What to work on:
In the listing below, pick out lines with "LogCrash".

=== Data to use ===

Definition sample_ops : list bop :=
  [ORead 5; OStore 5 [1; 2; 3]; OPin 5; ORelease 5; ORead 6; ORelease 6; ORead 5; OWrite 5; OUnpin 5; ORelease 5].

Lemma cache_refines_witness :
  exists s, crun sample_ops [] (binit ∅ 1) =
    Ok [zero_block; []; []; []; zero_block; []; [1; 2; 3]; []; []; []] [] s /\
    dread (dnow s) 5 = [1; 2; 3].
Proof.
  destruct (cache_refines sample_ops ∅ 1 [] []
    [zero_block; []; []; []; zero_block; []; [1; 2; 3]; []; []; []]
    (res_state (Blk.init ∅) (arun sample_ops [] (Blk.init ∅)))) as (s & E & D & _).
  - by intros ?%elem_of_nil.
  - by intros i ?%elem_of_nil.
  - vm_compute. reflexivity.
  - exists s. split; [exact E|]. rewrite D. vm_compute. reflexivity.
Defined.
(* ===== verification/LogCrash.v ===== *)
(** Crash safety of the log (kernel/log.c).

    Runs of the log's operations on the block store, first one buffer pair at a
    time, then the two copying loops, then [recover_from_log] and [commit] as
    wholes with every disk they pass through.  [stands_for r d] says that the
    blocks outside the log, after replaying the log found on [d], have contents
    [r]; recovery and commit keep it at every write. *)

From S2P Require Import Prelude Kern Bio Block Log.

(** * Runs of the log's operations *)

Lemma bk_eq a a' :
  Blk.view a = Blk.view a' -> Blk.dsk a = Blk.dsk a' -> Blk.past a = Blk.past a' ->
  (forall c, Blk.refs a !! c = Blk.refs a' !! c) -> (forall c, c ∈ Blk.held a <-> c ∈ Blk.held a') ->
  a = a'.
Proof.
  destruct a, a'. cbn. intros -> -> -> Hr Hh. f_equal; [by apply map_eq|by apply set_eq].
Qed.

Lemma on_blk_ok {A} (m : K Blk.bk A) h s x a' :
  m h (blk s) = Ok x h a' -> on_blk m h s = Ok x h (set_blk a' s).
Proof. intros H. unfold on_blk, zoom. by rewrite H. Qed.

(** The store after the contents of [b] became [d], in memory and on the disk. *)
Definition wrote (b : Z) (d : list Z) (a : Blk.bk) : Blk.bk :=
  Blk.Bk (<[b := d]> (Blk.view a)) (<[b := d]> (Blk.dsk a)) (Blk.dsk a :: Blk.past a) (Blk.refs a) (Blk.held a).
Definition unref (b : Z) (a : Blk.bk) : Blk.bk :=
  Blk.Bk (Blk.view a) (Blk.dsk a) (Blk.past a) (delete b (Blk.refs a)) (Blk.held a).

Lemma dread_insert (d : disk) b x c : dread (<[b := x]> d) c = if decide (b = c) then x else dread d c.
Proof.
  unfold dread. case_decide as E; [subst; by rewrite lookup_insert_eq|by rewrite lookup_insert_ne].
Qed.

(** One call, with the new state described field by field. *)
Definition upd_refs (r : gmap Z Z) (b k : Z) (r' : gmap Z Z) : Prop :=
  Blk.rref r' b = Blk.rref r b + k /\ r' = Blk.rset b (Blk.rref r b + k) r.

Lemma bread_ex b h a :
  b ∉ Blk.held a -> refs_room a b ->
  exists a', Blk.bread b h a = Ok (dread (Blk.view a) b) h a' /\
    Blk.view a' = Blk.view a /\ Blk.dsk a' = Blk.dsk a /\ Blk.past a' = Blk.past a /\
    upd_refs (Blk.refs a) b 1 (Blk.refs a') /\ Blk.held a' = {[b]} ∪ Blk.held a.
Proof.
  intros Hh Hr. eexists. split; [by apply blk_bread_ok|]. split_and!; try done. split; [|done].
  apply ref_read.
Qed.

Lemma brelse_ex b h a :
  b ∈ Blk.held a ->
  exists a', Blk.brelse b h a = Ok tt h a' /\
    Blk.view a' = Blk.view a /\ Blk.dsk a' = Blk.dsk a /\ Blk.past a' = Blk.past a /\
    upd_refs (Blk.refs a) b (-1) (Blk.refs a') /\ Blk.held a' = Blk.held a ∖ {[b]}.
Proof.
  intros Hh. eexists. split; [by apply blk_brelse_ok|]. split_and!; try done. split; [|done].
  cbn [Blk.refs Blk.set_held Blk.set_ref]. rewrite rref_rset. by rewrite decide_True.
Qed.
Lemma put_byte_ok ch pi :
  pipe_wf pi -> pipe_full pi = false ->
  pipe_wf (put_byte ch pi) /\ contents (put_byte ch pi) = contents pi ++ [ch].
Proof.
  intros Hwf Hf. pose proof Hwf as [H1 H2 H3 H4].
  set (c := u32 (nwrite pi - nread pi)) in *.
  assert (c < PIPESIZE) as Hc.
  { destruct (full_spec pi Hwf) as [_ F]. rewrite Hf, length_contents in F. fold c in F.
    destruct (Z.lt_ge_cases c PIPESIZE); [done|]. pose proof (u32_range (nwrite pi - nread pi)). fold c in H0.
    discriminate F. lia. }
  pose proof (u32_range (nwrite pi - nread pi)) as Hr. fold c in Hr.
  assert (u32 (u32 (nwrite pi + 1) - nread pi) = c + 1) as Hcount.
  { unfold c, u32, PIPESIZE in *. zdm. }
  assert ((nread pi + c) mod PIPESIZE = nwrite pi mod PIPESIZE) as Hix.
  { unfold c, u32, PIPESIZE in *. zdm. }
  split.
  - split; cbn [put_byte data nread nwrite]; [by rewrite length_insert|done|apply u32_range|lia].
  - unfold contents. cbn [put_byte data nread nwrite]. rewrite Hcount. fold c.
    rewrite seqZ_app by lia. rewrite fmap_app. f_equal.
    + apply list_fmap_ext. intros k x Hk. apply lookup_seqZ in Hk as [-> Hk]. cbn. f_equal.
      apply list_lookup_insert_ne. intros E. rewrite <-Hix in E.
      assert ((nread pi + c) mod PIPESIZE = (nread pi + (0 + Z.of_nat k)) mod PIPESIZE) as E'.
      { apply Z2Nat.inj; [apply Z.mod_pos_bound; unfold PIPESIZE; lia..|done]. }
      apply mod_inj in E'; lia.
    + assert (seqZ (0 + c) 1 = [c]) as -> by (unfold seqZ; cbn; f_equal; lia).
      cbn [fmap list_fmap]. rewrite Hix, list_lookup_insert_eq; [done|].
      rewrite H1. pose proof (Z.mod_pos_bound (nwrite pi) PIPESIZE). unfold PIPESIZE in *. lia.
Qed.

Lemma get_byte_ok pi :
  pipe_wf pi -> pipe_empty pi = false ->
  pipe_wf (get_byte pi).2 /\ contents pi = (get_byte pi).1 :: contents (get_byte pi).2.
Proof.
  intros Hwf He. pose proof Hwf as [H1 H2 H3 H4]. set (c := u32 (nwrite pi - nread pi)) in *.
  assert (0 < c) as Hc.
  { pose proof (u32_range (nwrite pi - nread pi)) as Hr. fold c in Hr. destruct (Z.eq_dec c 0) as [E|]; [|lia].
    assert (pipe_empty pi = true) as X; [|congruence]. apply empty_spec; [done|].
    apply nil_length_inv. rewrite length_contents. fold c. by rewrite E. }
  assert (u32 (nwrite pi - u32 (nread pi + 1)) = c - 1) as Hcount.
  { unfold c, u32, PIPESIZE in *. zdm. }
  split.
  - split; cbn [get_byte snd data nread nwrite]; [done|apply u32_range|done|lia].
  - unfold contents. cbn [get_byte fst snd data nread nwrite]. fold c. rewrite Hcount.
    rewrite seqZ_cons by lia. cbn [fmap list_fmap]. rewrite Z.add_0_r. f_equal.
    change (Z.succ 0) with 1. rewrite <-Z.sub_1_r. apply list_eq. intros k. rewrite !list_lookup_fmap.
    destruct (decide (Z.of_nat k < c - 1)).
    + rewrite !(fun m => proj2 (lookup_seqZ m (c - 1) k (m + Z.of_nat k))) by (split; [reflexivity|lia]).
      cbn. do 3 f_equal. unfold u32, PIPESIZE. zdm.
    + rewrite !lookup_seqZ_ge by lia. done.
Qed.
Lemma sim_return bad s a t r : inv bad s -> sim s a -> vstep (EReturn t) s = Some (inr r) -> matches (EReturn t) r a.
Proof.
  intros I S. cbn [vstep]. destruct (calls s !! t) as [[c|c x|c x]|] eqn:E; [done|done| |done].
  destruct (decide (lock s = Nobody)) as [L|]; [|done]. destruct (awake s t); [|done].
  destruct (iv_wait _ _ I _ _ _ E) as [[D _]|[D S0]].
  - rewrite (bind_ok _ _ _ _ _ _ _ (rw_wait_busy t _ [] _ D)). cbn. intros [= <-].
    apply matches_silent; [cbn; by rewrite decide_False by by rewrite E|]. by apply (silent s).
  - rewrite (bind_ok _ _ _ _ _ _ _ (rw_wait_done t _ [] _ D)). cbv iota.
    assert (chain (vd s) c x) as Hc by (eapply (iv_chain _ _ I); by right).
    rewrite (bind_ok _ _ _ _ _ _ _ (rw_finish_ok _ _ _ [] Hc (ln_free _ (iv_lens _ _ I))
      ltac:(apply Forall_forall; intros i Hi; apply (iv_free _ _ I); exists t, c, x; split; [by right|done]))).
    cbn. intros [= <-]. destruct S as [S1 S2 S3].
    assert (Atomic.pending a !! t = Some (c, true)) as Ep.
    { rewrite S3, E. cbn. unfold abstracted. cbn. do 2 f_equal. apply bool_decide_eq_true. split; [|done].
      pose proof (done_unqueued I E D) as Q. unfold queued in Q. set_solver. }
    eexists [Atomic.AReturn t], _. split; [unfold shown; rewrite decide_True; [done|apply lookup_delete_eq]|].
    cbn. rewrite Ep. split; [done|]. split; cbn; [done..|]. intros t'. destruct (decide (t' = t)) as [->|N]; [by rewrite !lookup_delete_eq|].
    by rewrite !lookup_delete_ne, S3 by done.
Qed.
(* ===== verification/Balloc.v ===== *)
(** Block allocation (kernel/fs.c [balloc], [bzero], [bmap], [readi], and
    kernel/file.c [fileread]).

    [isfree] reads the bitmap in the cached view of the disk.  [logged b d] is the
    state after the contents of block [b] became [d] in a transaction: the view
    has them, the block is in the log's header and pinned in the cache. *)

From S2P Require Import Prelude Mem CString Kern Riscv Kalloc Vm Sleeplock Bio Block Log LogCrash Huffman Pipe State Wakeup Fs FsData FileOps Scenario.

Definition bk (s : ks) : Blk.bk := blk (flog s).
Definition set_bk (a : Blk.bk) (s : ks) : ks := set_flog (set_blk a (flog s)) s.

Definition logged (b : Z) (d : list Z) (s : ks) : ks :=
  let l := flog s in
  let a := blk l in
  set_flog (Lst (start l) (lsize l) (outstanding l) (committing l) (ldev l)
              (if decide (b ∈ lh l) then lh l else lh l ++ [b])
              (Blk.Bk (<[b := d]> (Blk.view a)) (Blk.dsk a) (Blk.past a)
                 (if decide (b ∈ lh l) then Blk.refs a else Blk.rset b (Blk.rref (Blk.refs a) b + 1) (Blk.refs a))
                 (Blk.held a))) s.

(** The cache counts only references that exist. *)
Definition counted (s : ks) : Prop := forall b n, Blk.refs (bk s) !! b = Some n -> 0 < n.

Lemma ks_eta s : set_flog (flog s) s = s.
Proof. by destruct s. Qed.

Lemma bread_ks dev b h s :
  b ∉ Blk.held (bk s) -> refs_room (bk s) b ->
  bread dev b h s = Ok (dread (Blk.view (bk s)) b) h (set_bk (after_read b (bk s)) s).
Proof. intros H R. unfold bread, on_log, on_blk, zoom. fold (bk s). by rewrite (blk_bread_ok b h (bk s) H R). Qed.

===

Response area:
(* ===== verification/LogCrash.v ===== *)
From S2P Require Import Prelude Mem CString Kern Riscv Kalloc Vm Sleeplock Bio Block Log LogCrash Huffman Pipe State Wakeup Fs FsData FileOps Scenario.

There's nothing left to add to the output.